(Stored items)

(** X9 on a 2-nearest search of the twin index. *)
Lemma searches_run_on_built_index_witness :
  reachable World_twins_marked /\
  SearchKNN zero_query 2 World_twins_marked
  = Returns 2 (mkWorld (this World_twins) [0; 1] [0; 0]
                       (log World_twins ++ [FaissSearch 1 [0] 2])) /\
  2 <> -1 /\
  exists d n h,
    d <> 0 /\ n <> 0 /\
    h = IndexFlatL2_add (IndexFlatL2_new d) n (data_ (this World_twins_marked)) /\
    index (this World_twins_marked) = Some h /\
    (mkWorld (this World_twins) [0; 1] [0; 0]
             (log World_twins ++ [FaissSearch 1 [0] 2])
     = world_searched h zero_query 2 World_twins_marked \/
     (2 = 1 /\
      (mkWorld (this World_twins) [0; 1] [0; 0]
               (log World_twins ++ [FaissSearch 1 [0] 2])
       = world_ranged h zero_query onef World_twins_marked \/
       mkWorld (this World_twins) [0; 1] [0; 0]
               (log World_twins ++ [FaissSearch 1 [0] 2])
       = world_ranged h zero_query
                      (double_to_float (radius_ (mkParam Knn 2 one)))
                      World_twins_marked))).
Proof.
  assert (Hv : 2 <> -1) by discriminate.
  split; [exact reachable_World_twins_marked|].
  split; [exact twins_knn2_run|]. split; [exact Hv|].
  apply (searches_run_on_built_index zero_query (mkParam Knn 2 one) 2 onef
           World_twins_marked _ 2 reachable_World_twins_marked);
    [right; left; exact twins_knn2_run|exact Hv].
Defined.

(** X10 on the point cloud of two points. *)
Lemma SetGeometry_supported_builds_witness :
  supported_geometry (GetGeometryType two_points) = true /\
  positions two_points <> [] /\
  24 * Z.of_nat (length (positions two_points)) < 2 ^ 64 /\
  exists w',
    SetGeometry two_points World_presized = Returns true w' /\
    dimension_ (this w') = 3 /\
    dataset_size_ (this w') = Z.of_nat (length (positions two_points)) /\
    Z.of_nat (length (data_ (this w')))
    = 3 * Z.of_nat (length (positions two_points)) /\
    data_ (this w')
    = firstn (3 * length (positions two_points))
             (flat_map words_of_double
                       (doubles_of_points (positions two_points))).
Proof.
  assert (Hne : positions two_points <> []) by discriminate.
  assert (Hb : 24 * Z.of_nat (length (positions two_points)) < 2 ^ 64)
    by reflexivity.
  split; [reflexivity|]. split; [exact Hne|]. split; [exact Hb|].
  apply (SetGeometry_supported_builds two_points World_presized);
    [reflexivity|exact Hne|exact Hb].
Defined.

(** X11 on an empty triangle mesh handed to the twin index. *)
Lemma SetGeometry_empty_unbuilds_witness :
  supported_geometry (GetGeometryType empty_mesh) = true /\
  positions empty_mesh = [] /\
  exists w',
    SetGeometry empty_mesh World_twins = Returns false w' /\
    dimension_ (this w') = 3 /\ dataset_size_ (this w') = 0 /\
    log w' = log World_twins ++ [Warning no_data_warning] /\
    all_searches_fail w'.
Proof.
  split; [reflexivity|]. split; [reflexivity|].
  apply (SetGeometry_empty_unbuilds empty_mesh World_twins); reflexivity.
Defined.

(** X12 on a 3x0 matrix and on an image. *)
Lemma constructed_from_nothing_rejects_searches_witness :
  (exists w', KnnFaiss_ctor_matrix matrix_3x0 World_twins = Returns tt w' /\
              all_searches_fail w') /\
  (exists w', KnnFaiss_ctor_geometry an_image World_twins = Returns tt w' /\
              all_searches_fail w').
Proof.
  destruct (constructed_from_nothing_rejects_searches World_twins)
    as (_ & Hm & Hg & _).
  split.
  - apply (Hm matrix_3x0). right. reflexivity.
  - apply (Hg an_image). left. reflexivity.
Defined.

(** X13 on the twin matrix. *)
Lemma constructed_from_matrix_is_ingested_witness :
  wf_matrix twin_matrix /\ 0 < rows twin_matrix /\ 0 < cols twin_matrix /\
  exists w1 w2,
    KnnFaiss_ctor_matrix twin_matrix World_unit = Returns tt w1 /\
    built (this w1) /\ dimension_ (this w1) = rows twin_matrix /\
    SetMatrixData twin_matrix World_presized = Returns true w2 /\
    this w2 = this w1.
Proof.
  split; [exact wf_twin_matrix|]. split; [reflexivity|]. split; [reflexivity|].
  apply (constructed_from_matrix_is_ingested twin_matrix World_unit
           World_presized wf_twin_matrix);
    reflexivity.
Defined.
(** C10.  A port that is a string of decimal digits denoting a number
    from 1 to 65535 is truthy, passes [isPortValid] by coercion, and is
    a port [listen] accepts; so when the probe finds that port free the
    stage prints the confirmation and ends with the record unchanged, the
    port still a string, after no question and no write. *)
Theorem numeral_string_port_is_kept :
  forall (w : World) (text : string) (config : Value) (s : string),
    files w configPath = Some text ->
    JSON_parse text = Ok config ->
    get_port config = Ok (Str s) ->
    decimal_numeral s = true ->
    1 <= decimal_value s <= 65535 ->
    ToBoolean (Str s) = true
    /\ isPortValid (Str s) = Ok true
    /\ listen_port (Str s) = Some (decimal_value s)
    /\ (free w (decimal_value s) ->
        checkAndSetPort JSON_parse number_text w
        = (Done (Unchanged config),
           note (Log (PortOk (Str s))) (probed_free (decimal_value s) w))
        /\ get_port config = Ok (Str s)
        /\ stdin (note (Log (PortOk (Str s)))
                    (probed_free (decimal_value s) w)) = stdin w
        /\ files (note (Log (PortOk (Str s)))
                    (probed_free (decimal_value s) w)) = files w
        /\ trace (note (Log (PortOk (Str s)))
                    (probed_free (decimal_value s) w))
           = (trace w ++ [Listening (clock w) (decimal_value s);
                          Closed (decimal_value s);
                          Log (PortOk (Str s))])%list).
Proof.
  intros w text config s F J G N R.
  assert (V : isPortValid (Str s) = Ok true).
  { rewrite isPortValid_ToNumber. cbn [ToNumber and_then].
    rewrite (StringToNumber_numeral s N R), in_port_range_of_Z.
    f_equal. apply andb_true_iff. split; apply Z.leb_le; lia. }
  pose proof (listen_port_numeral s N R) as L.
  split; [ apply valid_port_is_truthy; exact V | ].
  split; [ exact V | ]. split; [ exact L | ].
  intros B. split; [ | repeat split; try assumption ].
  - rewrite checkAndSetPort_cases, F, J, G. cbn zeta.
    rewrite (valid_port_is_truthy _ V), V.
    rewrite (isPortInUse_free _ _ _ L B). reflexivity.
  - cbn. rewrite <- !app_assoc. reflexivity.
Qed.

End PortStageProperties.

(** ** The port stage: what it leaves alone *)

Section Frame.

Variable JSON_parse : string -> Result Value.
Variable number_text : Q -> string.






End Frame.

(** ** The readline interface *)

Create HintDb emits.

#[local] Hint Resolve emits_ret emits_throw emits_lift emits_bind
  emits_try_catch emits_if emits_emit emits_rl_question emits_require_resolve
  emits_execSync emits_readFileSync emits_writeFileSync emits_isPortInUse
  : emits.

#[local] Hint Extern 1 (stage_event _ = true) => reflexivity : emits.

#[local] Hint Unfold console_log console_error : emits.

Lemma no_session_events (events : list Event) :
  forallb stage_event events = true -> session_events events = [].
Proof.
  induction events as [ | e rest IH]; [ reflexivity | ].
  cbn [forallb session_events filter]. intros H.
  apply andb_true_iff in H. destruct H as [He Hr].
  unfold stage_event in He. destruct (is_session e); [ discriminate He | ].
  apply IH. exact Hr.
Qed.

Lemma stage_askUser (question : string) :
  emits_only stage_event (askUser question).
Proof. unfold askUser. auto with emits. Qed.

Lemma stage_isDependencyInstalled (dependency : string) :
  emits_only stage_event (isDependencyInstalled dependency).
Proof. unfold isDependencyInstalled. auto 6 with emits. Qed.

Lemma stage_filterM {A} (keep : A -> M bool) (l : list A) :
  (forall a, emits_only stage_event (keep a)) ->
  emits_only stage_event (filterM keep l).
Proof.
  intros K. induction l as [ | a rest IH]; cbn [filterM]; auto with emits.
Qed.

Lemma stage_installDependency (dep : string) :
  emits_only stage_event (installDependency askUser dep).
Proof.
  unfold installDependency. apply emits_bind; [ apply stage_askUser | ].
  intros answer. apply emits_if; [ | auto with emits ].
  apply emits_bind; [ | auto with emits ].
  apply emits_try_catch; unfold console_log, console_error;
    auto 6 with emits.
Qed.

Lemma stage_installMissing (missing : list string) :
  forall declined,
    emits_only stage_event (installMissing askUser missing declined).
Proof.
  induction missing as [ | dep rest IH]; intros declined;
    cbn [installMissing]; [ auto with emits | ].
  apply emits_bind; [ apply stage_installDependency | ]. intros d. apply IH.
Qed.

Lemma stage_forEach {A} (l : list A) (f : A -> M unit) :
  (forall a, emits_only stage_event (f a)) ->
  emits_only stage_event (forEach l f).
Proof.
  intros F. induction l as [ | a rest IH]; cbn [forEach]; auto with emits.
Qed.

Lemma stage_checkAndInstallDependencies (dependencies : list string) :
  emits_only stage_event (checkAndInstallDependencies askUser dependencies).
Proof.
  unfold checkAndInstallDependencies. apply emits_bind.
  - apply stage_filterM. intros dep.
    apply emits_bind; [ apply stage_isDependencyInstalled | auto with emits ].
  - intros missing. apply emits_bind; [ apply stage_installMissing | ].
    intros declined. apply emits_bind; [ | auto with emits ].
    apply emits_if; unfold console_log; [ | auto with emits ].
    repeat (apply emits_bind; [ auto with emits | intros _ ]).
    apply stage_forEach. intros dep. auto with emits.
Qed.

### [What the task asks]
Filter the preceding entries down to the lines with "left".

### [Written solution]
    [right; left; exact twins_knn2_run|exact Hv].
  - apply (Hg an_image). left. reflexivity.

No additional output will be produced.